She frowned thoughtfully. “A
Ruidian name.”
Alex grinned. “Well, I am Ruidian, or at least that’s what I resemble to these people.”
She tilted her head thoughtfully. “Are you saying you’re not?”
He grinned in the darkness. “That’s a complicated question. I woke up in a Ruidian ship, some years ago. Somehow, I managed to escape and made friends with an inspector and an alchemist who taught me what little I know of healing. But my actual homeland is called Earth, which I’m sure means nothing to you.”
The girl slowly shook her head. “It’s a strange name. We all come from dirt, after all.”
Alex grinned. “We thought we were clever, naming our planet after the dirt under our feet.”

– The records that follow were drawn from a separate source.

Lemma locate_walk_search v : ∀ key path pass b,
  locate_walk v key path pass b = search pass (leaf_list v key path) b.
Proof.
  induction v as [|x|z|t|s|items IH|obj IH] using value_ind; intros key path pass b; try done.
  - cbn [locate_walk leaf_list]. revert b. generalize 0%nat as i.
    induction IH as [|item rest Hitem _ IHr]; intros i b; [done|].
    rewrite search_app, <- Hitem.
    destruct (locate_walk item _ _ pass b) as [[hit|] b1]; [done|]. apply IHr.
  - cbn [locate_walk leaf_list]. revert b. induction IH as [|[k val] rest Hval _ IHr]; intros b; [done|].
    simpl in Hval. cbn [flat_map fst snd]. rewrite search_app, <- Hval.
    destruct (locate_walk val _ _ pass b) as [[hit|] b1]; [done|]. apply IHr.
Qed.

(** ** What the search finds *)

Definition leaf_bytes (l : list Leaf) : Z :=
  foldr (λ leaf n, Z.of_nat (String.length (lf_text leaf)) + n)%Z 0%Z l.

Definition clean (leaf : Leaf) : Prop := Hard.detect_hard_secret (lf_text leaf) = None.

(** The leaves of one pass. *)
Definition of_pass (pass : LocatePass) (l : list Leaf) : list Leaf :=
  List.filter (λ leaf, wanted pass (lf_key leaf)) l.

Definition within_budget (b : LocateBudget) : Prop :=
  (0 ≤ lb_leaves b ≤ LOCATE_MAX_LEAVES)%Z ∧ (0 ≤ lb_bytes b ≤ LOCATE_MAX_BYTES)%Z.

(** What was looked at between two budgets, up to the hit. *)
Definition looked_at (l : list Leaf) (b : LocateBudget) (hit : option string) (b' : LocateBudget)
    (looked : list Leaf) : Prop :=
  looked `sublist_of` l ∧
  lb_leaves b' = (lb_leaves b + Z.of_nat (length looked))%Z ∧
  lb_bytes b' = (lb_bytes b + leaf_bytes looked)%Z ∧
  match hit with
  | Some at_ => ∃ before leaf, looked = before ++ [leaf] ∧ Forall clean before ∧ ¬ clean leaf ∧
                  at_ = render_path (lf_path leaf)
  | None =>
      Forall clean looked ∧
      ((lb_leaves b + Z.of_nat (length l) ≤ LOCATE_MAX_LEAVES)%Z →
       (lb_bytes b + leaf_bytes l ≤ LOCATE_MAX_BYTES)%Z → looked = l)
  end.

Lemma leaf_bytes_app l1 l2 : leaf_bytes (l1 ++ l2) = (leaf_bytes l1 + leaf_bytes l2)%Z.
Proof. induction l1 as [|leaf l1 IH]; simpl; lia. Qed.

Lemma leaf_bytes_nonneg l : (0 ≤ leaf_bytes l)%Z.
Proof. induction l as [|leaf l IH]; simpl; lia. Qed.

Lemma allows_spec len b b' allowed :
  within_budget b → allows len b = (allowed, b') →
  within_budget b' ∧
  if allowed then lb_leaves b' = (lb_leaves b + 1)%Z ∧ lb_bytes b' = (lb_bytes b + Z.of_nat len)%Z
  else b' = b ∧ ((LOCATE_MAX_LEAVES < lb_leaves b + 1) ∨ (LOCATE_MAX_BYTES < lb_bytes b + Z.of_nat len))%Z.
Proof.
  unfold within_budget, allows. intros [Hl Hb].
  destruct (Z.leb_spec LOCATE_MAX_LEAVES (lb_leaves b)); [intros [= <- <-]; split_and!; [lia..|done|left; lia]|].
  destruct (Z.ltb_spec (Z.max 0 (LOCATE_MAX_BYTES - lb_bytes b)) (Z.of_nat len));
    intros [= <- <-]; simpl; [split_and!; [lia..|done|right; lia]|split_and!; lia].
Qed.

Lemma search_spec pass l : ∀ b hit b',
  within_budget b → search pass l b = (hit, b') →
  within_budget b' ∧ ∃ looked, looked_at (of_pass pass l) b hit b' looked.
Proof.
  induction l as [|leaf l IH]; intros b hit b' Hb; cbn [search of_pass List.filter].
  { intros [= <- <-]. split; [done|]. exists []. unfold looked_at. simpl. split_and!; done || lia. }
  fold (of_pass pass l). destruct (wanted pass (lf_key leaf)); simpl; [|by apply IH].
  destruct (allows _ b) as [allowed b1] eqn:Ea. apply (allows_spec _ _ _ _ Hb) in Ea as [Hb1 Ha].
  destruct allowed; simpl.
  - destruct Ha as [El Eb]. destruct (Hard.detect_hard_secret (lf_text leaf)) as [k|] eqn:Ed.
    + intros [= <- <-]. split; [done|]. exists [leaf]. unfold looked_at. simpl.
      split_and!; [apply sublist_skip, sublist_nil_l|lia|lia|]. exists [], leaf.
      split_and!; [done|done|unfold clean; by rewrite Ed|done].
    + intros Hs. apply IH in Hs as (Hb' & looked & Hsub & Hl & Hby & Hhit); [|done]. split; [done|].
      exists (leaf :: looked). unfold looked_at. cbn [length leaf_bytes foldr].
      split_and!; [by apply sublist_skip|lia|fold (leaf_bytes looked); lia|].
      destruct hit as [at_|].
      * destruct Hhit as (before & x & -> & Hc & Hx & ->). exists (leaf :: before), x.
        split_and!; [done|by constructor|done|done].
      * destruct Hhit as [Hc Hall]. split; [by constructor|]. fold (leaf_bytes (of_pass pass l)).
        intros. f_equal. apply Hall; lia.
  - destruct Ha as [-> Hx]. intros Hs. apply IH in Hs as (Hb' & looked & Hsub & Hl & Hby & Hhit); [|done].
    split; [done|]. exists looked. unfold looked_at. split_and!; [by apply sublist_cons|done|done|].
    destruct hit as [at_|]; [done|]. destruct Hhit as [Hc _]. split; [done|]. cbn [length leaf_bytes foldr].
    fold (leaf_bytes (of_pass pass l)). pose proof (leaf_bytes_nonneg (of_pass pass l)). lia.
Qed.

(** The two passes share the leaves out. *)
Lemma passes_partition l :
  of_pass LocatePass.EnvelopeOnly l ++ of_pass LocatePass.Rest l ≡ₚ l ∧
  (leaf_bytes (of_pass LocatePass.EnvelopeOnly l) + leaf_bytes (of_pass LocatePass.Rest l)
   = leaf_bytes l)%Z.
Proof.
  induction l as [|leaf l [IHp IHb]]; [done|]. unfold of_pass, wanted in *. cbn [List.filter].
  destruct (match lf_key leaf with Some k => is_envelope_key k | None => false end); simpl.
  - split; [by rewrite IHp|lia].
  - split; [by rewrite <- Permutation_middle, IHp|lia].
Qed.

End Locating.

(** ** Witnesses *)

Module ToyGate.
Import Toy ToyRules.

#[export] Instance toy_wires : Wires := {|
  to_str s := Some s;
  to_vec v := let s := json_to_string v in if is_utf8 s then Some s else None;
|}.

#[export] Instance toy_wires_laws : WiresLaws.
Proof.
  split. intros v s. unfold to_vec, toy_wires. cbv zeta.
  destruct (is_utf8 (json_to_string v)) eqn:E; [by intros [= <-]|done].
Qed.

#[export] Instance toy_aliases : AliasSink := NoAlias.
#[export] Instance toy_audit : GateAudit unit := NoopAudit.

#[export] Instance toy_upstream : Upstream := {|
  send _ _ := Ok (mkHttpResponse 200 [] [Some "ok"]);
  uptime_secs _ := 0%Z;
|}.

Definition toy_gate : Gate unit := mkGate (mkCounters 0 0 0 0) tt [].

Definition toy_body : Value := JObj [("model", JStr "m"); ("content", JStr SAMPLE)].

Definition toy_request : HttpRequest :=
  mkHttpRequest "POST" (Some "/anthropic/v1/messages")
    [("content-type", "application/json"); ("x-api-key", "k")] (mkBody (json_to_string toy_body) false).
End ToyGate.

Import Toy ToyRules ToyGate.

Lemma bodies_are_rewritten_in_place_witness :
  (rewrite_json toy_body).1 =
  JObj [("model", JStr "m");
        ("content", JStr ("a [REDACTED github_token] b [REDACTED base64_payload]."))].
Proof.
  pose proof (bodies_are_rewritten_in_place toy_body) as Ht.
  destruct (rewrite_json toy_body) as [v report]. destruct Ht as [-> _]. vm_compute. reflexivity.
Defined.

Lemma no_body_leaves_with_a_credential_witness :
  ∃ u, ga_sent (handle default_gate_config toy_request toy_gate).2 = [u] ∧
    checked_request default_gate_config toy_request u.
Proof.
  destruct (handle default_gate_config toy_request toy_gate) as [r g'] eqn:E.
  destruct (no_body_leaves_with_a_credential _ _ _ _ _ E) as (_ & [(u & Hs & Hu)|[Hs _]]).
  - exists u. split; [exact Hs|exact Hu].
  - exfalso. vm_compute in E. injection E as <- <-. discriminate Hs.
Defined.
(** The digits at the front: their value, their number, what follows. *)
Fixpoint read_digits (radix acc : Z) (count : nat) (s : string) : Z * nat * string :=
  match s with
  | EmptyString => (acc, count, s)
  | String a s' =>
      match to_digit radix a with
      | Some d => read_digits radix (acc * radix + d) (S count) s'
      | None => (acc, count, s)
      end
  end.

(** [bound] is the largest value of the type. *)
Definition read_number (radix bound : Z) (max_digits : option nat) (allow_zero_prefix : bool)
    : Parser Z := λ s,
  let '(value, count, rest) := read_digits radix 0 0 s in
  if (count =? 0)%nat then None
  else if match max_digits with Some m => (m <? count)%nat | None => false end then None
  else if negb allow_zero_prefix && Str.starts_with "0" s && (1 <? count)%nat then None
  else if (bound <? value)%Z then None
  else Some (value, rest).

Definition read_given_char (c : ascii) : Parser unit := λ s,
  match s with
  | String a s' => if Ascii.eqb a c then Some (tt, s') else None
  | EmptyString => None
  end.

(** The separator comes before every part but the first. *)
Definition read_separator {A} (sep : ascii) (index : nat) (inner : Parser A) : Parser A := λ s,
  if (index =? 0)%nat then inner s else r ← read_given_char sep s; inner r.2.

(** ** Addresses *)

Definition read_octet (index : nat) : Parser Z :=
  read_separator "."%char index (read_number 10 255 (Some 3%nat) false).

Definition read_ipv4_addr : Parser (list Z) := λ s,
  a ← read_octet 0 s; b ← read_octet 1 a.2; c ← read_octet 2 b.2; d ← read_octet 3 c.2;
  Some ([a.1; b.1; c.1; d.1], d.2).

(** Up to [n] groups, of which [acc] are read; whether the last two are an IPv4
    address. *)
Fixpoint read_groups (n : nat) (acc : list Z) (s : string) : list Z * bool * string :=
  match n with
  | O => (acc, false, s)
  | S n' =>
      let i := length acc in
      match (if (n' =? 0)%nat then None else read_separator ":"%char i read_ipv4_addr s) with
      | Some ([a; b; c; d], rest) => (acc ++ [a * 256 + b; c * 256 + d]%Z, true, rest)
      | _ =>
          match read_separator ":"%char i (read_number 16 65535 (Some 4%nat) true) s with
          | Some (g, rest) => read_groups n' (acc ++ [g]) rest
          | None => (acc, false, s)
          end
      end
  end.

Definition read_ipv6_addr : Parser (list Z) := λ s,
  let '(head, head_ipv4, rest) := read_groups 8 [] s in
  if (length head =? 8)%nat then Some (head, rest)
  else if head_ipv4 then None
  else
    c1 ← read_given_char ":"%char rest;
    c2 ← read_given_char ":"%char c1.2;
    let '(tail, _, rest) := read_groups (8 - (length head + 1)) [] c2.2 in
    Some (head ++ replicate (8 - length head - length tail) 0%Z ++ tail, rest).

Definition read_port : Parser Z := λ s,
  c ← read_given_char ":"%char s; read_number 10 65535 None true c.2.

Definition read_socket_addr_v4 : Parser SocketAddr := λ s,
  ip ← read_ipv4_addr s; port ← read_port ip.2; Some (mkSocketAddr (V4 ip.1) port.1, port.2).

(** A scope that cannot be read is left for the bracket to stumble on. *)
Definition read_scope_id : string → string := λ s,
  match (c ← read_given_char "%"%char s; read_number 10 (2 ^ 32 - 1) None true c.2) with
  | Some (_, rest) => rest
  | None => s
  end.

Definition read_socket_addr_v6 : Parser SocketAddr := λ s,
  b ← read_given_char "["%char s;
  ip ← read_ipv6_addr b.2;
  e ← read_given_char "]"%char (read_scope_id ip.2);
  port ← read_port e.2;
  Some (mkSocketAddr (V6 ip.1) port.1, port.2).

(** [s.parse::<SocketAddr>().ok()] *)
Definition parse_socket_addr (s : string) : option SocketAddr :=
  match (match read_socket_addr_v4 s with
         | Some r => Some r
         | None => read_socket_addr_v6 s
         end) with
  | Some (addr, EmptyString) => Some addr
  | _ => None
  end.

Definition is_loopback (ip : IpAddr) : bool :=
  match ip with
  | V4 (a :: _) => (a =? 127)%Z
  | V4 [] => false
  | V6 groups => bool_decide (groups = [0; 0; 0; 0; 0; 0; 0; 1]%Z)
  end.

(** ** Examples *)

Example loopback_v4 : parse_socket_addr "127.0.0.1:8445" = Some (mkSocketAddr (V4 [127; 0; 0; 1]%Z) 8445).
Proof. reflexivity. Qed.

Example loopback_v6 :
  parse_socket_addr "[::1]:8445" = Some (mkSocketAddr (V6 [0; 0; 0; 0; 0; 0; 0; 1]%Z) 8445).
Proof. reflexivity. Qed.

Example mapped_v4 :
  parse_socket_addr "[::ffff:10.0.0.1%3]:08"
  = Some (mkSocketAddr (V6 [0; 0; 0; 0; 0; 65535; 2560; 1]%Z) 8).
Proof. reflexivity. Qed.

Example not_addresses :
  map parse_socket_addr ["127.0.0.01:1"; "127.0.0.1:65536"; "localhost:1"; "127.0.0.1"; "[::1]:1 "; "[1::2::3]:1"]
  = [None; None; None; None; None; None].
Proof. reflexivity. Qed.

(** ** The setting *)

Definition OUTBOUND_FILE_VERSION : Z := 1.
Definition CODEX_PROVIDER_ID : string := "vigil".
Definition CLAUDE_BASE_URL_KEY : string := "ANTHROPIC_BASE_URL".
Definition CLAUDE_TOOL_SEARCH_KEY : string := "ENABLE_TOOL_SEARCH".
Definition CLAUDE_UNSUPPORTED_MODES : list string :=
  ["CLAUDE_CODE_USE_BEDROCK"; "CLAUDE_CODE_USE_VERTEX"; "CLAUDE_CODE_USE_FOUNDRY"].

(** What is needed to put the settings of Claude Code back. *)
Record ClaudeApplied := mkClaudeApplied {
  cl_config_path : string;
  cl_previous_base_url : option string;
  cl_set_tool_search : bool;
}.

Record CodexApplied := mkCodexApplied {
  cx_config_path : string;
  cx_previous_model_provider : option string;
}.

Record AppliedAgents := mkAppliedAgents {
  aa_claude : option ClaudeApplied;
  aa_codex : option CodexApplied;
}.

Record OutboundFile := mkOutboundFile {
  of_version : Z;
  of_enabled : bool;
  of_listen : string;
  of_upstreams : Routes;
  of_agents : AppliedAgents;
}.

Definition default_outbound_file : OutboundFile :=
  mkOutboundFile OUTBOUND_FILE_VERSION false DEFAULT_LISTEN default_routes (mkAppliedAgents None None).

Record LoadedOutbound := mkLoadedOutbound { lo_file : OutboundFile; lo_warning : option string }.

Definition parse_listen (listen : string) : result string SocketAddr :=
  match parse_socket_addr listen with
  | None => Err ("invalid listen address `" +:+ listen +:+ "` (expected host:port)")
  | Some addr =>
      if negb (is_loopback (sa_ip addr)) then
        Err ("listen address `" +:+ listen +:+ "` is not loopback; the gate forwards your API credentials and must stay local")
      else Ok addr
  end.

Section SettingFile.
Context `{Host} `{Document OutboundFile}.

Definition load_outbound (path : string) : FileM LoadedOutbound :=
  let fail_closed reason :=
    ret (mkLoadedOutbound default_outbound_file
      (Some ("outbound config at " +:+ path +:+ " is " +:+ reason +:+ "; treating the gate as disabled"))) in
  let! raw := attempt (read_to_string path) in
  match raw with
  | Err IoError.NotFound => ret (mkLoadedOutbound default_outbound_file None)
  | Err _ => fail_closed "unreadable"
  | Ok raw =>
      match from_str raw with
      | None => fail_closed "malformed"
      | Some parsed =>
          if negb (of_version parsed =? OUTBOUND_FILE_VERSION)%Z
          then fail_closed "of an unrecognized version"
          else if negb (is_ok (parse_listen (of_listen parsed)))
          then fail_closed "pointing at a non-loopback or invalid listen address"
          else ret (mkLoadedOutbound parsed None)
      end
  end.

Definition store_outbound (path : string) (file : OutboundFile) : FileM unit :=
  create_parent path ;!
  let! rendered := lift (ok_or (to_string_pretty file) IoError.Other) in
  replace_file (ret tt) path (rendered +:+ newline_str).
End SettingFile.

Ming snorted. “Brilliant name. And what do you mean by planet?”
Alex shrugged. “Long story.”
Ming grinned. “I can’t knock your country’s odd name too much. My town's called ‘rich harvest’ in the old tongue. But we do raise the tastiest cabbage and fattest pigs you'll ever taste from any farm, second only to wild spirit boar in terms of flavor and vitality.”
Alex nodded. “Pork and cabbage stew sounds tasty.”
“Oh, we have a hundred different ways to cook pig, and we waste nothing. How Mother used to spit fry a pig every festival and prepare the skin?” She shuddered with remembered delight. “Every bite of crackling skin would send shivers of ecstasy through your mouth, the warm tangy fat perfectly accented by the sweet and sour dipping sauce and rice. Our feast days were meals fit for dukes and kings!”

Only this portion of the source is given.